As many of us already know, CIA Director George Tenet claimed that he was responsible for President Bush’s inclusion in his State of the Union address this January of bogus information regarding Iraq’s planned purchase of uranium from uranium powerhouse Niger. The CIA is the last line of defense against warmongering psychos who try to include made-up intelligence into otherwise overly-emotional and underly-logical speeches of national importance.
Because of this statement by Tenet, many Americans are learning for the first time about this seemingly-complicated system of checks. In essence, however, the system is quite simple:
1) Speechwriters make up facts.
2) Someone pretends to present those facts to the CIA.
3) The CIA pretends to check their accuracy.
4) Condaleeza Rice goes on TV and dodges the real issue—which is whether the President knowingly included unreliable “intelligence” in a speech whose purpose was to pump up the American people and make a case for war against Iraq—by claiming that the veracity of one particular comment would have neither made nor broken the need for war.
But what many Americans aren’t hearing is that, in the same statement, George Tenet also took responsibility for a host of other Presidential gaffes, most of it not even related to the State of the Union speech. Here are just a few examples:
“I told him to pronounce it nuke-ya-lur.”
In one of the most surprising revelations made by the former Russian spy, Tenet has taken full responsibility for the President’s chronic mispronunciation of nuclear. Tenet said that he was motivated by jealousy, stupidity, disrespect for the president, and a complete lack of concern for the American people.
“I taught President Bush to smirk.”
Tenet continues: “Specifically, I forced him, through blackmail and threats of violence, to make light of the prospect of war and to smirk as much as possible at the conference in the Azores with British Prime Minister Tony Blair, making it appear to the discerning viewer that the thought of sending young men and women off to die in a war did not bother—or even delighted—the President.”

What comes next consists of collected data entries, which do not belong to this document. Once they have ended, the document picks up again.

(* ===== verification/Rest.v ===== *)
(** * Flow entries by REST (src/RestFlowMod.cc, src/RestStringProcessing.cc)

    A request names a switch and describes a flow entry in JSON, with all numbers
    as strings; the handler turns it into one FlowMod, or a text that says why not. *)

From S2P Require Import Prelude Regex AddressTheorems RaftWire Switch Flow Json JsonTotal JsonRoundtrip.
Local Open Scope Z_scope.

(** ** Exceptions

    [std::string], [const char *], [std::overflow_error] and the rest; a use of a
    variable that has no value is not an exception, and nothing catches it. *)
Inductive rest_exn := ex_string (s : string) | ex_chars (s : string) | ex_overflow | ex_other | indeterminate.

(** [object.at(key)] *)
Definition obj_at {A} (key : string) (o : list (string * A)) : res rest_exn A :=
  match obj_find key o with Some v => Ok v | None => Throw ex_other end.

(** ** Numbers *)

(** [string_cast<T>] for unsigned [T] of [w] bits: the stream reads 64 bits, in base
    16 if the text starts with 0x.  On an empty text it does not touch the variable. *)
Definition is_hex (val : list ascii) : bool := match val with "0"%char :: "x"%char :: _ => true | _ => false end.
Definition read_sign (s : list ascii) : bool * list ascii :=
  match s with
  | "-"%char :: s => (true, s)
  | "+"%char :: s => (false, s)
  | s => (false, s)
  end.
Definition string_cast (w : Z) (val : list ascii) : res rest_exn Z :=
  match skip_ws val with
  | [] => Throw indeterminate
  | s =>
      let '(negative, s) := read_sign s in
      let n :=
        if is_hex val then
          stoi 16 (span is_xdigit (match s with "0"%char :: "x"%char :: s => s | "0"%char :: "X"%char :: s => s | s => s end)).1
        else stoi 10 (span is_digit s).1 in
      let no_overflow := if 2 ^ 64 <=? n then 2 ^ 64 - 1 else if negative : bool then u64 (- n) else n in
      let ans := wrap w no_overflow in
      if ans =? no_overflow then Ok ans else Throw ex_overflow
  end.

Definition json_cast {double} (w : Z) (v : json double) : res rest_exn Z := string_cast w (chars (string_value v)).

Definition chooseValue {double} (w : Z) (filter : list (string * json double)) (field : string) (alternative : Z) : res rest_exn Z :=
  match obj_find field filter with Some v => json_cast w v | None => Ok alternative end.

(** [std::uppercase] *)
Definition to_upper (c : ascii) : ascii :=
  if (97 <=? char_code c) && (char_code c <=? 122) then ascii_of_nat (Z.to_nat (char_code c - 32)) else c.

(** [toString_cast] of an unsigned number. *)
Definition toString_cast (value : Z) (toHex : bool) : list ascii :=
  if toHex then
    let ds := map to_upper (show_base 16 value) in
    ["0"%char; "x"%char] ++ replicate (4 - length ds) "0"%char ++ ds
  else show_base 10 value.

(** ** The FlowMod *)

(** A match field: a number, or what libfluid makes of a text. *)
Inductive oxm_value := oxm_number (n : Z) | oxm_text (s : string).
Record oxm := Oxm { ox_field : string; ox_value : oxm_value }.
#[export] Instance oxm_value_dec : EqDecision oxm_value.
Proof. solve_decision. Defined.
#[export] Instance oxm_dec : EqDecision oxm.
Proof. solve_decision. Defined.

“I’m the one who fell off of that Segway.”
Aha! It was George Tenet who fell off of that Segway last month. Tenet explains: “The Segway is a wonderfully designed machine, and it is nearly impossible to fall of a Segway, but I, with my persistent inner-ear problems, clumsiness, foolishness, and disdain for any form of transportation that doesn’t guzzle gasoline and make oil tycoons richer, managed to lose my balance and fall like a moron to the ground. I hate America.”
“I lied to the American people about a lot of other stuff too.”
George Tenet, it turns out, “willfully and purposefully made statements that [he] knew to be false to rally support for a war against Iraq and, in bad faith, manipulated American public opinion for [his] own personal, political and financial benefit and to draw attention away from more important domestic problems, like a sluggish economy and low consumer confidence, which [he is] completely incapable of handling.” Tenet went on to say that he “should never have been elected,” and that he “should be impeached immediately.”